▸ REQUIREMENT
Up to and including the line with "From S2P Require Import RlcUm.", restate the records below word for word, beginning with their first line.

▸ DATA SECTION

(* ===== verification/MacFindings.v ===== *)
(** Executions of the MAC PDU routines that show behaviours the code does not mean to have, as in
    the file Findings. *)

From S2P Require Import Prelude.
From S2P Require Import RlcUmLink.
From S2P Require Import RlcUm.
From S2P Require Import RlcEntity.
From S2P Require Import UeManager.
From S2P Require Import Bearers.
From S2P Require Import RlcApi.
From S2P Require Import MacPdu.
From S2P Require Import MacLink.
From S2P Require Import MacUl.
From S2P Require Import MacUlLink.
From S2P Require Import MacRlc.

(** ** The UE *)

(** The length of the sub-headers is counted in a byte: with SDUs of one byte in a block of 380
    bytes the count wraps and the UE goes on behind the block. *)
Theorem header_count_wraps :
  nr_ue_get_sdu drb_req (replicate 200 [7]) busy_sched (replicate 380 0) 380 = Fault OutOfBounds.
Proof. vm_compute. reflexivity. Qed.

(** The room of a block of 40000 bytes is negative in an [int16_t]: neither SDUs nor padding are
    written, and the buffer leaves as it was. *)
Definition idle_sched : ue_sched := busy_sched <| BSR_reporting_active := 0 |>.

Theorem block_of_40000_bytes :
  match nr_ue_get_sdu drb_req [[1; 2; 3]] idle_sched (replicate (Z.to_nat 40000) 0xAA) 40000 with
  | Ok (s, _, buf, has_sdus) => s = [[1; 2; 3]] /\ take 3 buf = [0xAA; 0xAA; 0xAA] /\ has_sdus = false
  | _ => False
  end.
Proof.
  assert (H : (match nr_ue_get_sdu drb_req [[1; 2; 3]] idle_sched (replicate (Z.to_nat 40000) 0xAA) 40000 with
    | Ok (s, _, buf, has_sdus) => Some (s, take 3 buf, has_sdus)
    | _ => None
    end) = Some ([[1; 2; 3]], [0xAA; 0xAA; 0xAA], false)) by (vm_compute; reflexivity).
  destruct (nr_ue_get_sdu _ _ _ _ _) as [[[[s sched] buf] has]| |]; [|done..]. by injection H as -> -> ->.
Qed.

(** A short report in the padding takes the index of the table for long reports, and its lower five
    bits: of 1000 bytes the gNB believes 198. *)
Theorem padding_report_understates :
  exists s sched buf g, nr_ue_get_sdu drb_req [[1; 2; 3; 4; 5]] (idle_sched <| BSR_bytes := [0; 1005; 0; 0; 0; 0; 0; 0] |>) (replicate 10 0) 10 =
      Ok (s, sched, buf, true) /\ BSR_bytes sched = [0; 1000; 0; 0; 0; 0; 0; 0] /\
    nr_process_mac_pdu two_ues 1 buf 10 = Ok (g, 0) /\ estimated_ul_buffer g = 198.
Proof. eexists _, _, _, _. split; [vm_compute; reflexivity|]. split; [reflexivity|]. split; [vm_compute; reflexivity|]. vm_compute. reflexivity. Qed.

(** The length of a long report is fixed before the SDUs are taken: when they empty an LCG, a byte
    of the report is not written, and the gNB gives up the block at what was there. *)
Theorem long_report_stale_byte :
  exists s sched buf g, nr_ue_get_sdu drb_req [[1; 2; 3]] (busy_sched <| BSR_bytes := [30; 3; 0; 0; 0; 0; 0; 0] |>) (replicate 20 0xAA) 20 =
      Ok (s, sched, buf, true) /\ take 12 buf = [68; 0; 3; 1; 2; 3; 62; 2; 1; 17; 0xAA; 63] /\
    nr_process_mac_pdu two_ues 1 buf 20 = Ok (g, -1).
Proof. eexists _, _, _, _. split; [vm_compute; reflexivity|]. split; vm_compute; reflexivity. Qed.

(** ** The gNB *)

(** SDUs of a second DRB end the block: the SDU of the first DRB behind it is lost. *)
Theorem second_drb_ends_block :
  nr_process_mac_pdu two_ues 1 (sdu_bytes (5, [1; 2]) ++ sdu_bytes (4, [3; 4])) 10 = Ok (two_ues, -1).
Proof. vm_compute. reflexivity. Qed.

(** An SDU of SRB3 is skipped by one byte only: its length and content are taken for sub-PDUs. *)
Theorem srb3_misread :
  exists g, nr_process_mac_pdu two_ues 1 (sdu_bytes (3, [9; 9; 9; 9; 9; 9; 9])) 10 = Ok (g, 0) /\
    gnb_inds g = [rrc_data_ind 0x2222 [7; 9; 9; 9; 9; 9; 9; 9]].
Proof. eexists. split; [vm_compute; reflexivity|]. reflexivity. Qed.

(** The C-RNTI is written with the low byte first and read with the high byte first. *)
Definition in_random_access : gnb_mac :=
  two_ues <| ra_processes := [mk_NR_RA WAIT_Msg3 0x2222 0 false] |>.

Theorem crnti_swapped :
  nr_process_mac_pdu in_random_access 1 (nr_write_ce_ulsch_pdu 0 (Some 0x1234) None None None) 3 =
  Ok (in_random_access <| ra_processes := [mk_NR_RA WAIT_Msg3 0x2222 0x3412 true] |>, 0).
Proof. vm_compute. reflexivity. Qed.

(** A length beyond the PDU is not refused: both parsers read behind the end. *)
Theorem length_not_checked :
  nr_process_mac_pdu two_ues 1 [68; 0; 200; 1; 2; 3] 6 = Fault OutOfBounds /\
  nr_ue_process_mac_pdu idle_ue [68; 0; 200; 1; 2; 3] 6 = Fault OutOfBounds.
Proof. split; vm_compute; reflexivity. Qed.

(** For the first timing advance group the upper two bits of the command are those of memory that
    was never written. *)
Theorem tag_not_written :
  nr_write_ce_dlsch_pdu [0xC0] (mk_ce_input (Some 31) 0 no_ces) 255 None = Ok [61; 0xDF] /\
  exists mac, nr_ue_process_mac_pdu idle_ue [61; 0xDF] 2 = Ok mac /\ ul_time_alignment mac = mk_time_alignment true 31 3.
Proof. split; [vm_compute; reflexivity|]. eexists. split; vm_compute; reflexivity. Qed.

(** The control element of the CSI-IM resource sets has no length field, and the UE reads one: of
    the SDU of DRB 1 behind it, SRB2 gets one byte. *)
Definition im_ce : NR_UE_mac_ce_ctrl_t := mk_ce_ctrl None (Some (mk_csi_im false 0 3 false 0 60 [])) None None None None.

Theorem csi_im_misread :
  exists ces mac, nr_write_ce_dlsch_pdu [] (mk_ce_input None 1 im_ce) 255 None = Ok ces /\ length ces = 3%nat /\
    nr_ue_process_mac_pdu idle_ue (ces ++ sdu_bytes (4, [1; 2])) 8 = Ok mac /\ ue_inds mac = [rlc_data_ind 0x1234 2 [2]].
Proof. eexists _, _. split; [vm_compute; reflexivity|]. split; [reflexivity|]. split; vm_compute; reflexivity. Qed.

(** ** RLC below MAC *)

(** Five bytes of a block are left, MAC offers two of them to RLC, and a bearer in unacknowledged
    mode with sequence numbers of 12 bits loses its SDU: it is neither sent nor queued. *)
Definition um12_sender : nr_rlc_entity_um_t :=
  match (let* e := new_nr_rlc_entity_um 1000 1000 35 12 in nr_rlc_entity_um_recv_sdu e [1; 2; 3] 0) with Ok e => e | _ => um_ends.1.1 end.

Theorem five_bytes_lose_sdu :
  exists st tb e, dlsch_transport_block (logged (rlc_of 17)) [] (drb_module true 17 um12_sender, []) (mk_ce_input None 1 no_ces) 4 [(4, 4)] None
      (replicate 5 0) 5 = Ok (st, [], tb) /\
    queue_data um12_sender = [[1; 2; 3]] /\ bearer st 17 (Drb 0) = Some (EntityUm e) /\ queue_data e = [].
Proof. eexists _, _, _. split; [vm_compute; reflexivity|]. split; [vm_compute; reflexivity|]. split; vm_compute; reflexivity. Qed.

▸ THE COMPLETED TASK
(* ===== verification/MacFindings.v ===== *)
(** Executions of the MAC PDU routines that show behaviours the code does not mean to have, as in
    the file Findings. *)

From S2P Require Import Prelude.
From S2P Require Import RlcUmLink.
From S2P Require Import RlcUm.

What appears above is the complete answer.